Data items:
(** The [match] on the body of one node; the guards are tried in order. *)
Definition check_body (source : ProcessSource) (at_ : string) (body : NodeBody) : Check unit :=
  match body with
  | NodeBody.Sequence children | NodeBody.ParallelAll children =>
      issue_if (bool_decide (length children = 0)) at_ "EMPTY_CONTROL" "empty control node"
  | NodeBody.Repeat count _ =>
      issue_if ((count =? 0)%N || (1024 <? count)%N)
        at_ "REPEAT_LIMIT" "repeat must have a finite count in 1..1024"
  | NodeBody.Call flow =>
      issue_if (is_none (flow_map source !! flow)) at_ "CALL_MISSING" "called flow missing"
  | NodeBody.Operation binding =>
      modify (λ c, MkChecking (report c) ({[binding]} ∪ bindings_met c))
  | NodeBody.Branch condition _ _ =>
      issue_if (is_none (ProcessSource.conditions source !! condition))
        at_ "CONDITION_MISSING" "condition missing"
  | NodeBody.Wait condition timeout_ns =>
      if is_none (ProcessSource.conditions source !! condition)
      then issue at_ "CONDITION_MISSING" "condition missing"
      else issue_if (timeout_ns =? 0)%N at_ "WAIT_LIMIT" "wait deadline required"
  | NodeBody.Intervention procedure => modify (in_report (add_procedure procedure))
  end.

Definition check_node (source : ProcessSource) (flow : Flow) (n : Node) : Check unit :=
  let at_ := Flow.id flow +:+ "/" +:+ Node.id n in
  _ ← for_each (λ child,
        issue_if (is_none (node_map flow !! child)) at_ "CHILD_MISSING" "child missing") (NodeBody_children (Node.body n));
  check_body source at_ (Node.body n).

Definition check_flow (source : ProcessSource) (flow : Flow) : Check unit :=
  let location := Flow.id flow in
  let nodes := node_map flow in
  if bool_decide (length (Flow.nodes flow) = 0) || (1024 <? length (Flow.nodes flow))%nat
  then issue location "NODE_LIMIT" "node count"
  else if bool_decide (size nodes ≠ length (Flow.nodes flow))
  then issue location "DUPLICATE_NODE" "duplicate node ID"
  else if is_none (nodes !! Flow.root flow)
  then issue location "ROOT_MISSING" "flow root missing"
  else
    _ ← for_each (check_node source flow) (Flow.nodes flow);
    let parents := foldl count_parents ∅ (Flow.nodes flow) in
    _ ← issue_if (bool_decide (default 0 (parents !! Flow.root flow) ≠ 0)
                  || existsb (λ n, bool_decide (n ≠ 1)) (values parents))
          location "SHARED_OR_CYCLIC_NODE"
          "shared/cyclic node: use a distinct Call occurrence for reuse";
    clean ← no_issues;
    if clean : bool then
      '(ok, seen) ← expect (tree 65 nodes (Flow.root flow) ∅);
      if negb ok then issue location "TREE_DEPTH_OR_CYCLE" "cycle or structural depth"
      else issue_if (bool_decide (size seen ≠ size nodes))
             location "UNREACHABLE_NODE" "unreachable nodes"
    else mret tt.

Fixpoint condition_shape (c : Condition) (depth : nat) (count : N) : result string N :=
  let count := (count + 1)%N in
  if (32 <=? depth)%nat || (1024 <? count)%N then Err "condition complexity"
  else match c with
       | All children | Any children =>
           _ ← err_if (bool_decide (length children = 0)) "empty condition";
           try_fold (λ count c, condition_shape c (S depth) count) count children
       | Range _ _ _ min max => _ ← err_if (Real_ltb max min) "inverted range"; Ok count
       | _ => Ok count
       end.

(** ** The expansion *)

Record Expansion : Type := MkExpansion {
  calls : list Name; visited : gset Name; remaining : N }.
Abbreviation Expand := (ST Expansion (string * string)).

(** The nested function [expand]; it panics where a node or a flow is missing. *)
Fixpoint expand (fuel : nat) (flows : gmap Name Flow) (flow : Flow) (node : Name) : Expand unit :=
  match fuel with
  | 0 => fail ("EXPANSION_LIMIT", "expanded plan limit")
  | S fuel =>
      budget ← gets remaining;
      _ ← guard_not (budget =? 0)%N ("EXPANSION_LIMIT", "expanded plan limit");
      _ ← modify (λ e, MkExpansion (calls e) ({[Flow.id flow]} ∪ visited e) (remaining e - 1));
      n ← expect (List.find (λ n, bool_decide (Node.id n = node)) (Flow.nodes flow));
      match Node.body n with
      | NodeBody.Call target =>
          called ← gets calls;
          _ ← guard_not (memb target called) ("CALL_CYCLE", "recursive flow call");
          _ ← modify (λ e, MkExpansion (calls e ++ [target]) (visited e) (remaining e));
          next ← expect (flows !! target);
          _ ← expand fuel flows next (Flow.root next);
          modify (λ e, MkExpansion (removelast (calls e)) (visited e) (remaining e))
      | NodeBody.Repeat count child =>
          for_each (λ _, expand fuel flows flow child) (seq 0 (N.to_nat count))
      | body => for_each (expand fuel flows flow) (NodeBody_children body)
      end
  end.

Definition check_expansion (source : ProcessSource) : Check unit :=
  let flows := flow_map source in
  entry ← expect (flows !! ProcessSource.entry source);
  let '(outcome, after) := expand 65 flows entry (Flow.root entry)
    (MkExpansion [ProcessSource.entry source] ∅ 4096) in
  _ ← match outcome with
      | Err (Failed (code, message)) => issue (ProcessSource.entry source) code message
      | Err Crashed => crash
      | Ok _ =>
          issue_if (bool_decide (size (visited after) ≠ size flows))
            "source" "UNREACHABLE_FLOW" "unreachable flow definition"
      end;
  modify (in_report (set_expanded (4096 - remaining after))).

(** ** The validator *)

Definition check_flows (source : ProcessSource) : Check unit :=
  _ ← issue_if (is_none (flow_map source !! ProcessSource.entry source))
        (ProcessSource.entry source) "ENTRY_MISSING" "entry flow missing";
  _ ← for_each (check_flow source) (ProcessSource.flows source);
  _ ← for_each (λ '(id, condition),
        match condition_shape condition 0 0 with
        | Err reason => issue id "CONDITION_SHAPE" reason
        | Ok _ => mret tt
        end) (entries (ProcessSource.conditions source));
  _ ← modify (λ c, in_report (set_required (ordered (bindings_met c))) c);
  _ ← (clean ← no_issues; if clean : bool then check_expansion source else mret tt);
  modify (λ c, in_report (set_valid (bool_decide (issues (report c) = []))) c).

Definition check_source (source : ProcessSource) : Check unit :=
  if bool_decide (ProcessSource.schema source ≠ "rx.process-source.v1")
     || bool_decide (length (ProcessSource.flows source) = 0)
     || (128 <? length (ProcessSource.flows source))%nat
  then issue "source" "SOURCE_SHAPE" "schema or flow count"
  else if bool_decide (size (flow_map source) ≠ length (ProcessSource.flows source))
  then issue "source" "DUPLICATE_FLOW" "duplicate flow ID"
  else check_flows source.

Section validator.
Context `{Crypto} `{Embedded}.

(** [Report::empty]: [None] is the panic of its [expect]. *)
Definition Report_empty : option Report :=
  digest ← ok (canonical_digest "RX-PROCESS-SOURCE-VALIDATOR-v1" (source_validation_rs, model_rs));
  Some (MkReport "rx.process-source-validator.v1" digest false [] [] [] 0).

(** [source_validation::validate]: [None] is a panic. *)
Definition validate (source : ProcessSource) : option Report :=
  r ← Report_empty;
  match check_source source (MkChecking r ∅) with
  | (Ok _, c) => Some (report c)
  | (Err _, _) => None
  end.

(** [source_validation::document]: the JSON parser and the typed conversion are parameters. *)
Definition document (parse : string → result string Raw)
    (from_value : Value → result string ProcessSource) (value : Value) : option Report :=
  match map_err DomainError_display (@canonical_bytes _ Value (λ v, v) value) with
  | Err _ =>
      r ← Report_empty;
      Some (add_issue "source" "DOCUMENT_SHAPE" "source cannot be represented canonically" r)
  | Ok bytes =>
      match decode_json parse from_value bytes with
      | Ok source => validate source
      | Err error =>
          r ← Report_empty; Some (add_issue "source" "DOCUMENT_SHAPE" (DomainError_display error) r)
      end
  end.
End validator.

(** ** What the checks decide *)

Definition clean (c : Checking) : Prop := issues (report c) = [].

(** [decides m P]: [m] does not crash, and it leaves the report without issues exactly when there
    were none and [P] holds. *)
Definition decides (m : Check unit) (P : Prop) : Prop :=
  ∀ c, ∃ d, m c = (Ok tt, d) ∧ (clean d ↔ clean c ∧ P).

Lemma decides_iff m (P Q : Prop) : (P ↔ Q) → decides m P → decides m Q.
Proof. intros HPQ Hm c. destruct (Hm c) as (d & ? & ?). exists d. tauto. Qed.

Lemma decides_ret : decides (mret tt) True.
Proof. intros c. exists c. split; [done|]. tauto. Qed.

Lemma decides_issue l k m : decides (issue l k m) False.
Proof.
  intros c. eexists. split; [done|]. unfold clean, in_report, add_issue. cbn [report].
  destruct (Nat.ltb_spec (length (issues (report c))) 128) as [_|Hle]; cbn [issues].
  - split; [|tauto]. intros Hnil. by apply app_eq_nil in Hnil as [_ ?].
  - split; [|tauto]. intros Hnil. rewrite Hnil in Hle. cbn in Hle. lia.
Qed.

Lemma decides_issue_if (b : bool) l k m : decides (issue_if b l k m) (b = false).
Proof.
  destruct b; cbn; [eapply decides_iff, decides_issue|eapply decides_iff, decides_ret]; done.
Qed.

▶ [TASK OBJECTIVE] Nothing beyond the line containing "issue_if ((count =?" is to be output; the lines above, from the first one onward to that line, are to be transcribed exactly.

▶ [SOLUTION TO THIS PROBLEM]
(** The [match] on the body of one node; the guards are tried in order. *)
Definition check_body (source : ProcessSource) (at_ : string) (body : NodeBody) : Check unit :=
  match body with
  | NodeBody.Sequence children | NodeBody.ParallelAll children =>
      issue_if (bool_decide (length children = 0)) at_ "EMPTY_CONTROL" "empty control node"
  | NodeBody.Repeat count _ =>
      issue_if ((count =? 0)%N || (1024 <? count)%N)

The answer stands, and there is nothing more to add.